Symbolism, Imagery, Allegory
Nesting Instinct
Matryoshka dolls are pretty cool. They're those Russian dolls, usually made out of wood, that have one big doll holding a bunch of smaller dolls inside it. You can get them in all sorts of designs, and indie darling Tim Schaefer even designed a video game around the concept.
Cloud Atlas's structure is based on this concept. Adam Ewing's story is the big mamma doll. Within it is Frobisher's tale, within that one Luisa's, and so on. Then we get to the baby of the story (although by no means the least important), Zachry's tale. From then on out, the dolls go back into one another. Zachry's leads back into Sonmi's, Sonmi's leads to Cavendish's, and so on, until the doll is complete again. Although the stories could stand alone, they are more than the sum of their parts. To understand the whole thing, you have to understand them all.

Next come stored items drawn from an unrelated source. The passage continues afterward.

(** * Dance Practice Video Looper: a shallow embedding of the timeline and
      loop controller

    The development follows the three source units of the repository:
    [utils/formatTime], [components/Timeline] and [components/VideoPlayer]
    (with the [App] shell that mounts it), plus the rename handler of
    [components/StepsSidebar].

    Conventions.
    - A JavaScript number is a value of [num]: NaN, the two infinities, or a
      finite value carried as a rational.  Comparisons, [Math.min],
      [Math.max], [Math.floor] and [%] are exact in binary64 and are exact
      here.  Products and quotients come in two forms: [fmul] and [fdiv]
      round the exact result to the nearest binary64 value, ties to even,
      with overflow to infinity ([round64]); [formatTime], whose text
      depends on the rounding, uses them, as [String] uses the shortest
      numeral that rounds back to the value.  [mul], [div] and [sub] are
      the exact operations; [getSeekTime] is written with them, so the time
      it returns is the exact value of its expression, from which the value
      computed in binary64 differs by rounding.  The sign of zero is not
      represented.
    - React state is a record; an event handler is a function from the
      committed state to the next one, and the effects whose dependency list
      changed are run after it ([commit]).
    - The [<video>] element is a record holding the fields the handlers read
      and write, with the list of seek requests it has received. *)

From Stdlib Require Import ZArith QArith Qround Qpower Lqa.
From Stdlib Require Import String Ascii List Bool Lia.
From Stdlib Require Import DecimalString DecimalNat.
From Stdlib Require DecimalPos Qcanon.
From Stdlib Require PrimFloat FloatOps SpecFloat.
Import ListNotations.

Open Scope string_scope.

(* ================================================================== *)
(** * JavaScript numbers *)
(* ================================================================== *)

Module JS.

Inductive num : Type :=
| NaN
| PInf
| NInf
| Fin (q : Q).

Definition isNaN (a : num) : bool :=
  match a with NaN => true | _ => false end.

Definition isFinite (a : num) : bool :=
  match a with Fin _ => true | _ => false end.

Definition Qltb (x y : Q) : bool :=
  match (x ?= y)%Q with Lt => true | _ => false end.

Definition Qeqb (x y : Q) : bool :=
  match (x ?= y)%Q with Eq => true | _ => false end.

(** [a < b]; false as soon as one side is NaN. *)
Definition ltb (a b : num) : bool :=
  match a, b with
  | NaN, _ | _, NaN => false
  | NInf, NInf => false
  | NInf, _ => true
  | _, NInf => false
  | PInf, _ => false
  | Fin _, PInf => true
  | Fin x, Fin y => Qltb x y
  end.

(** [a === b] on numbers. *)
Definition eqb (a b : num) : bool :=
  match a, b with
  | PInf, PInf | NInf, NInf => true
  | Fin x, Fin y => Qeqb x y
  | _, _ => false
  end.

(** [a > b], [a <= b], [a >= b]. *)
Definition gtb (a b : num) : bool := ltb b a.
Definition leb (a b : num) : bool := ltb a b || eqb a b.
Definition geb (a b : num) : bool := ltb b a || eqb a b.

(** [Object.is] on numbers, the comparison React applies to the entries of a
    dependency list: like [===] except that NaN is the same as NaN. *)
Definition same (a b : num) : bool :=
  match a, b with
  | NaN, NaN => true
  | _, _ => eqb a b
  end.

Definition Math_min (a b : num) : num :=
  match a, b with
  | NaN, _ | _, NaN => NaN
  | _, _ => if ltb b a then b else a
  end.

Definition Math_max (a b : num) : num :=
  match a, b with
  | NaN, _ | _, NaN => NaN
  | _, _ => if ltb a b then b else a
  end.

Definition Math_floor (a : num) : num :=
  match a with
  | Fin q => Fin (inject_Z (Qfloor q))
  | _ => a
  end.

Definition Qsign (x : Q) : comparison := (x ?= 0)%Q.

(** The exact product, difference and quotient. *)
Definition mul (a b : num) : num :=
  match a, b with
  | NaN, _ | _, NaN => NaN
  | Fin x, Fin y => Fin (Qred (x * y))
  | Fin x, PInf | PInf, Fin x =>
      match Qsign x with Eq => NaN | Gt => PInf | Lt => NInf end
  | Fin x, NInf | NInf, Fin x =>
      match Qsign x with Eq => NaN | Gt => NInf | Lt => PInf end
  | PInf, PInf | NInf, NInf => PInf
  | PInf, NInf | NInf, PInf => NInf
  end.

Definition sub (a b : num) : num :=
  match a, b with
  | NaN, _ | _, NaN => NaN
  | Fin x, Fin y => Fin (Qred (x - y))
  | PInf, PInf | NInf, NInf => NaN
  | PInf, _ | _, NInf => PInf
  | NInf, _ | _, PInf => NInf
  end.

(** Division.  A zero divisor is taken to be [+0] (the divisors of this
    program are the literal 60 and the width of a bounding rectangle). *)
Definition div (a b : num) : num :=
  match a, b with
  | NaN, _ | _, NaN => NaN
  | Fin x, Fin y =>
      match Qsign y with
      | Eq => match Qsign x with Eq => NaN | Gt => PInf | Lt => NInf end
      | _ => Fin (Qred (x / y))
      end
  | Fin _, _ => Fin 0
  | PInf, Fin y => match Qsign y with Lt => NInf | _ => PInf end
  | NInf, Fin y => match Qsign y with Lt => PInf | _ => NInf end
  | _, _ => NaN
  end.

(** Integer part, rounding toward zero. *)
Definition Qtrunc (x : Q) : Z := Z.quot (Qnum x) (Zpos (Qden x)).

(** [a % b]: the remainder has the sign of the dividend. *)
Definition rem (a b : num) : num :=
  match a, b with
  | Fin x, Fin y =>
      match Qsign y with
      | Eq => NaN
      | _ => Fin (Qred (x - y * inject_Z (Qtrunc (x / y))))
      end
  | Fin x, PInf | Fin x, NInf => Fin x
  | _, _ => NaN
  end.

(** ** Binary64 rounding *)

Definition neg (a : num) : num :=
  match a with
  | NaN => NaN
  | PInf => NInf
  | NInf => PInf
  | Fin q => Fin (Qred (- q))
  end.

Definition pow2 (e : Z) : Q := (2 ^ e)%Q.
Definition pow10 (e : Z) : Q := (10 ^ e)%Q.

(** For [x > 0], the exponent [e] with [2^e <= x < 2^(e+1)]. *)
Definition ilog2 (x : Q) : Z :=
  let e := (Z.log2 (Qnum x) - Z.log2 (Zpos (Qden x)))%Z in
  if Qle_bool (pow2 e) x then e else (e - 1)%Z.

(** The nearest integer, ties to even. *)
Definition roundHalfEven (r : Q) : Z :=
  let f := Qfloor r in
  match (r - inject_Z f ?= 1 # 2)%Q with
  | Lt => f
  | Gt => (f + 1)%Z
  | Eq => if Z.even f then f else (f + 1)%Z
  end.

(** The binary64 value nearest to [a > 0]: a significand of 53 bits at the
    exponent of [a], or at the least exponent -1074 for a subnormal
    result; infinity from 2^1024 on. *)
Definition round64_pos (a : Q) : num :=
  let e := ilog2 a in
  let q := Z.max (e - 52) (-1074) in
  let m := roundHalfEven (a / pow2 q) in
  let y := (inject_Z m * pow2 q)%Q in
  if Qle_bool (pow2 1024) y then PInf else Fin (Qred y).

Definition round64 (x : Q) : num :=
  match Qsign x with
  | Eq => Fin 0
  | Gt => round64_pos x
  | Lt => neg (round64_pos (- x))
  end.

(** The Number value of a decimal literal such as [125.4]. *)
Definition literal (q : Q) : num := round64 q.

(** [a * b] and [a / b] in binary64. *)
Definition fmul (a b : num) : num :=
  match mul a b with
  | Fin x => round64 x
  | r => r
  end.

Definition fdiv (a b : num) : num :=
  match div a b with
  | Fin x => round64 x
  | r => r
  end.

(** *** Comparison with the processor

    Rocq's primitive floats are the binary64 numbers of the machine.  A
    value is carried over by its significand and exponent, and back. *)

Definition ofFloat (f : PrimFloat.float) : num :=
  match FloatOps.Prim2SF f with
  | SpecFloat.S754_zero _ => Fin 0
  | SpecFloat.S754_infinity false => PInf
  | SpecFloat.S754_infinity true => NInf
  | SpecFloat.S754_nan => NaN
  | SpecFloat.S754_finite s m e =>
      Fin (Qred ((if s then -1 else 1) * inject_Z (Zpos m) * pow2 e))
  end.

(** The float for a binary64 value [a]. *)
Definition toFloat (a : Q) : PrimFloat.float :=
  match Qsign a with
  | Eq => FloatOps.SF2Prim (SpecFloat.S754_zero false)
  | Gt =>
      let q := Z.max (ilog2 a - 52) (-1074) in
      FloatOps.SF2Prim
        (SpecFloat.S754_finite false (Z.to_pos (Qfloor (a / pow2 q))) q)
  | Lt =>
      let q := Z.max (ilog2 (- a) - 52) (-1074) in
      FloatOps.SF2Prim
        (SpecFloat.S754_finite true (Z.to_pos (Qfloor (- a / pow2 q))) q)
  end.

(** Whether [fmul] and [fdiv] give on [a] and [b] what the processor
    gives. *)
Definition agree (a b : Q) : bool :=
  same (ofFloat (toFloat a)) (Fin a)
  && same (ofFloat (PrimFloat.mul (toFloat a) (toFloat b)))
       (fmul (Fin a) (Fin b))
  && same (ofFloat (PrimFloat.div (toFloat a) (toFloat b)))
       (fdiv (Fin a) (Fin b)).

(** Binary64 values of many magnitudes, subnormal ones included. *)
Definition samples : list Q :=
  map (fun q => match round64 q with Fin y => y | _ => 0 end)
    [3 # 100; 100; 29 # 100; 1254 # 10; 60; inject_Z (6 * 10 ^ 22);
     1 # 3; inject_Z (10 ^ 308); pow10 (-320); - (123456789 # 1000)].

(** ** Number to string *)

(** The decimal numeral of an integer. *)
Definition decimal (z : Z) : string := NilZero.string_of_int (Z.to_int z).

(** For [x > 0], the decimal exponent [n] with [10^(n-1) <= x < 10^n],
    found by stepping from 1: [p] is [10^n] on the way up and [10^(n-1)]
    on the way down. *)
Fixpoint scanUp (fuel : nat) (n : Z) (p x : Q) : Z :=
  match fuel with
  | O => n
  | S f => if Qltb x p then n else scanUp f (n + 1) (p * 10) x
  end.

Fixpoint scanDown (fuel : nat) (n : Z) (p x : Q) : Z :=
  match fuel with
  | O => n
  | S f => if Qle_bool p x then n else scanDown f (n - 1) (p / 10) x
  end.

Definition exponent10 (x : Q) : Z :=
  if Qle_bool 1 x then scanUp 310 1 10 x else scanDown 330 0 (1 # 10) x.

(** The numerals of [k] digits next to [x]: the integers [s] around
    [x / 10^(n0-k)].  One that rounds to [x] is returned with its decimal
    exponent, the nearer one if both do, the even one on a tie. *)
Definition candidate (x : Q) (n0 k : Z) : option (Z * Z) :=
  let ulp := pow10 (n0 - k) in
  let lo := Qfloor (x / ulp) in
  let hi := (lo + 1)%Z in
  let okLo := eqb (round64 (inject_Z lo * ulp)) (Fin x) in
  let okHi := eqb (round64 (inject_Z hi * ulp)) (Fin x) in
  let pick (s : Z) :=
    if (s =? 10 ^ k)%Z then Some ((10 ^ (k - 1))%Z, (n0 + 1)%Z)
    else Some (s, n0) in
  match okLo, okHi with
  | false, false => None
  | true, false => pick lo
  | false, true => pick hi
  | true, true =>
      match (x - inject_Z lo * ulp ?= inject_Z hi * ulp - x)%Q with
      | Lt => pick lo
      | Gt => pick hi
      | Eq => if Z.even lo then pick lo else pick hi
      end
  end.

(** The least number of digits [k], from [k] on, for which such a numeral
    exists, with the numeral: [(s, k, n)] stands for [s * 10^(n-k)]. *)
Fixpoint shortest (fuel : nat) (k : Z) (x : Q) (n0 : Z)
  : option (Z * Z * Z) :=
  match fuel with
  | O => None
  | S f =>
      match candidate x n0 k with
      | Some (s, n) => Some (s, k, n)
      | None => shortest f (k + 1) x n0
      end
  end.

Fixpoint zeros (n : nat) : string :=
  match n with
  | O => ""
  | S k => String "0" (zeros k)
  end.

As if the matryoshka connection weren't apparent enough, David Mitchell also includes a few explicit mentions of matryoshka dolls. One of Ayrs's symphonies is called Matryoshka Doll Variations (2.2.3). Sonmi sees a carnival sideshow advertisement for "Madame Matryoshka and Her Pregnant Embryo" (7.1.184), and Isaac Sachs writes in his notebook that time is "an infinite matryoshka doll of painted moments" (9.41.8).
And that's the key: infinite. You can open the doll up and put it back together as many times as you want, and even though you can't see the future hidden inside the doll of the "present" it's always there, just waiting to come out.